╔══

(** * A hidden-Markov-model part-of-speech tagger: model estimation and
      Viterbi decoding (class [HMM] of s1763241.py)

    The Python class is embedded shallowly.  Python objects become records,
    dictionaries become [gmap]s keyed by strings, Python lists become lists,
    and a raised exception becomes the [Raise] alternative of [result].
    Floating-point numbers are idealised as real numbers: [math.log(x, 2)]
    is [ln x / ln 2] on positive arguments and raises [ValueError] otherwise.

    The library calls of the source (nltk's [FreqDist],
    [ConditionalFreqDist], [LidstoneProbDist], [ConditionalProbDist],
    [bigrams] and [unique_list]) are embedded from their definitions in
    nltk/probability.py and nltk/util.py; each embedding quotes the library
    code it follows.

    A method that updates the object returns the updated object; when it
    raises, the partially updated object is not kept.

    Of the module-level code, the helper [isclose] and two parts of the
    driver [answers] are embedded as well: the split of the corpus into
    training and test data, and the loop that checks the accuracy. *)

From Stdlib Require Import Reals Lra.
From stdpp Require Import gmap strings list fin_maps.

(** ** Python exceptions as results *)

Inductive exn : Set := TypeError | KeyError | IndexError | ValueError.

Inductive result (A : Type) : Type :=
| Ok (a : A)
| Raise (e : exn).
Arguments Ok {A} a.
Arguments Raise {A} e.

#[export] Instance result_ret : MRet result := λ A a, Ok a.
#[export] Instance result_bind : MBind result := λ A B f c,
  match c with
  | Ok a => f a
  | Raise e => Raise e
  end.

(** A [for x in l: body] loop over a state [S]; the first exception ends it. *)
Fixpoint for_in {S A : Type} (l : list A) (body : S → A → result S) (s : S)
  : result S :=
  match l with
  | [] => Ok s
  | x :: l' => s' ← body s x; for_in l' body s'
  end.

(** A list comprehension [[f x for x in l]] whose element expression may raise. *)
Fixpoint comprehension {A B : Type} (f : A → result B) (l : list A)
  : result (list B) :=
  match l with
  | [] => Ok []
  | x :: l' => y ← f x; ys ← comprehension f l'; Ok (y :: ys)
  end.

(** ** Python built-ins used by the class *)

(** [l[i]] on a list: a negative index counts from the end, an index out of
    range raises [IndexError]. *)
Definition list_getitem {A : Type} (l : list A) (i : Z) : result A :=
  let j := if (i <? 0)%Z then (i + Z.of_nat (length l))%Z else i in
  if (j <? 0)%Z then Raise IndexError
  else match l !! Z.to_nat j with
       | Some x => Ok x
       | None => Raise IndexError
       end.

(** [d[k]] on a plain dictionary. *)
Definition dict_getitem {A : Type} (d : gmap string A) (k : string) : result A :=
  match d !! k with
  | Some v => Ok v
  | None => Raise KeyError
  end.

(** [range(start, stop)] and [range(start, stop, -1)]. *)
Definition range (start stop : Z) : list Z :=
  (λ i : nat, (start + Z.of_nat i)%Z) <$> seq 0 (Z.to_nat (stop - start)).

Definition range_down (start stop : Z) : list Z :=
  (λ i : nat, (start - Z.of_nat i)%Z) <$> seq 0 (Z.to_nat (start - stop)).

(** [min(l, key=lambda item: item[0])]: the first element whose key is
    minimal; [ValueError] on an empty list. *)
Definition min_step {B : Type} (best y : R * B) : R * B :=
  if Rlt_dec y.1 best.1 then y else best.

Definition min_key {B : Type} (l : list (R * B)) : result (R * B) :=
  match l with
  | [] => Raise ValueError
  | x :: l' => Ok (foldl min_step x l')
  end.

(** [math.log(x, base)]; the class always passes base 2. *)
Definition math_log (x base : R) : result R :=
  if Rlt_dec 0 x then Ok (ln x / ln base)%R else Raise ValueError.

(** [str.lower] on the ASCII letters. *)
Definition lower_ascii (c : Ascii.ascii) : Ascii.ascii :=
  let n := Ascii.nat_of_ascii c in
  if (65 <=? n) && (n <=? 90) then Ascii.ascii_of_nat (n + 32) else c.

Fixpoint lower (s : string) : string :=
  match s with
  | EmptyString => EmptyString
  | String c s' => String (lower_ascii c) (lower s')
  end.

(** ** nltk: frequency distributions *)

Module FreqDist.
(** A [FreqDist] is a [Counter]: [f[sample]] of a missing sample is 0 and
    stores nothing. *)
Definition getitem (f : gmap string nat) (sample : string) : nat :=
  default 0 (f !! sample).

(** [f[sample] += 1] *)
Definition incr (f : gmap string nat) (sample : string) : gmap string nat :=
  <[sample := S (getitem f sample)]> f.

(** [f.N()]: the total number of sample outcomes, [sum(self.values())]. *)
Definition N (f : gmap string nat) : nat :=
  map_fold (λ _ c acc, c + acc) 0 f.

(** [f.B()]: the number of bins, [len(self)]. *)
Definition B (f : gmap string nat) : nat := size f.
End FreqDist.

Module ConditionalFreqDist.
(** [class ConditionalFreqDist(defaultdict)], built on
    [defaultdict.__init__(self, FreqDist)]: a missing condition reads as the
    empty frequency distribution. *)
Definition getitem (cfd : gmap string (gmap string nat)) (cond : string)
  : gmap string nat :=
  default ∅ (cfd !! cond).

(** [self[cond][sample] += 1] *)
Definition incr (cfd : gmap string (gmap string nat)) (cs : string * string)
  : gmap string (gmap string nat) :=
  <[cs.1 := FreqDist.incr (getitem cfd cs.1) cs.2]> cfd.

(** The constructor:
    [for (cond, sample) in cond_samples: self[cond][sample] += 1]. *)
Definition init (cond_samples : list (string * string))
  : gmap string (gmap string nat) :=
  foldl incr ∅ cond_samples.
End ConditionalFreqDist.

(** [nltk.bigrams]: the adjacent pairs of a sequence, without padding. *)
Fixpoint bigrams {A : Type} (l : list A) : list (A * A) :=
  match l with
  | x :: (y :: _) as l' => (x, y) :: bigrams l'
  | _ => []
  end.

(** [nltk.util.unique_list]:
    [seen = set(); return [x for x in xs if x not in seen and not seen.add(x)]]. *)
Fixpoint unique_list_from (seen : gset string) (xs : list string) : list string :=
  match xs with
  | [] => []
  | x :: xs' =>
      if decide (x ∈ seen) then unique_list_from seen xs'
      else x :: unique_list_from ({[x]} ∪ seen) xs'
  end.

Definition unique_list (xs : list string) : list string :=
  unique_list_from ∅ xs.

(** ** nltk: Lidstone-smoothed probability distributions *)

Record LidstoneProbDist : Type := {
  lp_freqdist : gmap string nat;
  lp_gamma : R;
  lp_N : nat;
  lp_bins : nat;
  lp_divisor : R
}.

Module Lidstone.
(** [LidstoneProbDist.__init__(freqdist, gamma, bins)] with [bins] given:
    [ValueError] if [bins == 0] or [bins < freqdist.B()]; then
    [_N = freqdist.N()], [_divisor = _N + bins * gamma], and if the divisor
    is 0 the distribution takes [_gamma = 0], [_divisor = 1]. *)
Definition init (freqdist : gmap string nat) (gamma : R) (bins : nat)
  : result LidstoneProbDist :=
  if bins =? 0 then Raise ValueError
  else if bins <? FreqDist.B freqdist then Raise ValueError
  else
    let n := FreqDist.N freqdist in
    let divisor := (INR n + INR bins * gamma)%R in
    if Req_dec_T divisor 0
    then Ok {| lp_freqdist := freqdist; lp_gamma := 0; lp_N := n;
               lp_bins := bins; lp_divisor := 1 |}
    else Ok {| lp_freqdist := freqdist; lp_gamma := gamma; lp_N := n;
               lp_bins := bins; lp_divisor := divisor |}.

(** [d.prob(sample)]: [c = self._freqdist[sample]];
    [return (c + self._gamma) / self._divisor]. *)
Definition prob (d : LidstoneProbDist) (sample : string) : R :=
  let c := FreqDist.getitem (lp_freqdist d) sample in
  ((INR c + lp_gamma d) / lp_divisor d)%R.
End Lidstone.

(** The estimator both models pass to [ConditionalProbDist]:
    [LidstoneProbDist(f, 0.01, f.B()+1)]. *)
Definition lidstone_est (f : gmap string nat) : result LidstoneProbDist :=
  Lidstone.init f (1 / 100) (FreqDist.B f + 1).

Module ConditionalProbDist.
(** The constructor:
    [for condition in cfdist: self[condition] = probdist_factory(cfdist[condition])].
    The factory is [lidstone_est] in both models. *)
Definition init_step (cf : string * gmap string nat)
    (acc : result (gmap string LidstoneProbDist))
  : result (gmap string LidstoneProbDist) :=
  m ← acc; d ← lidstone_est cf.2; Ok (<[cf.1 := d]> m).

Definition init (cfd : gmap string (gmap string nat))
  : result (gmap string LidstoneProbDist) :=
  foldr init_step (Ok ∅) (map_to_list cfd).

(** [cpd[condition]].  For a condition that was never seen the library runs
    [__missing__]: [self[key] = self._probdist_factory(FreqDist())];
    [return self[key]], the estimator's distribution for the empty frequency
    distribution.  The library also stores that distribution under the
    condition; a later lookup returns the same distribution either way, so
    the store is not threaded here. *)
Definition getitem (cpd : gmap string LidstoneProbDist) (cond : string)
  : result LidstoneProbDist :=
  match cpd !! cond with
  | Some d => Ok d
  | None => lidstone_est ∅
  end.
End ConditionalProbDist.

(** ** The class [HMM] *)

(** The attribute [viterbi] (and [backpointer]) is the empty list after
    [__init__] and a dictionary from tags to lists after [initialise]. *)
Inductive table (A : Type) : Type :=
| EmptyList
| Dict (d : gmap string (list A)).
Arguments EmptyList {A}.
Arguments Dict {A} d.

╚══

Your answer should be a single number: the count of lines in the entries that contain the word "lists".

2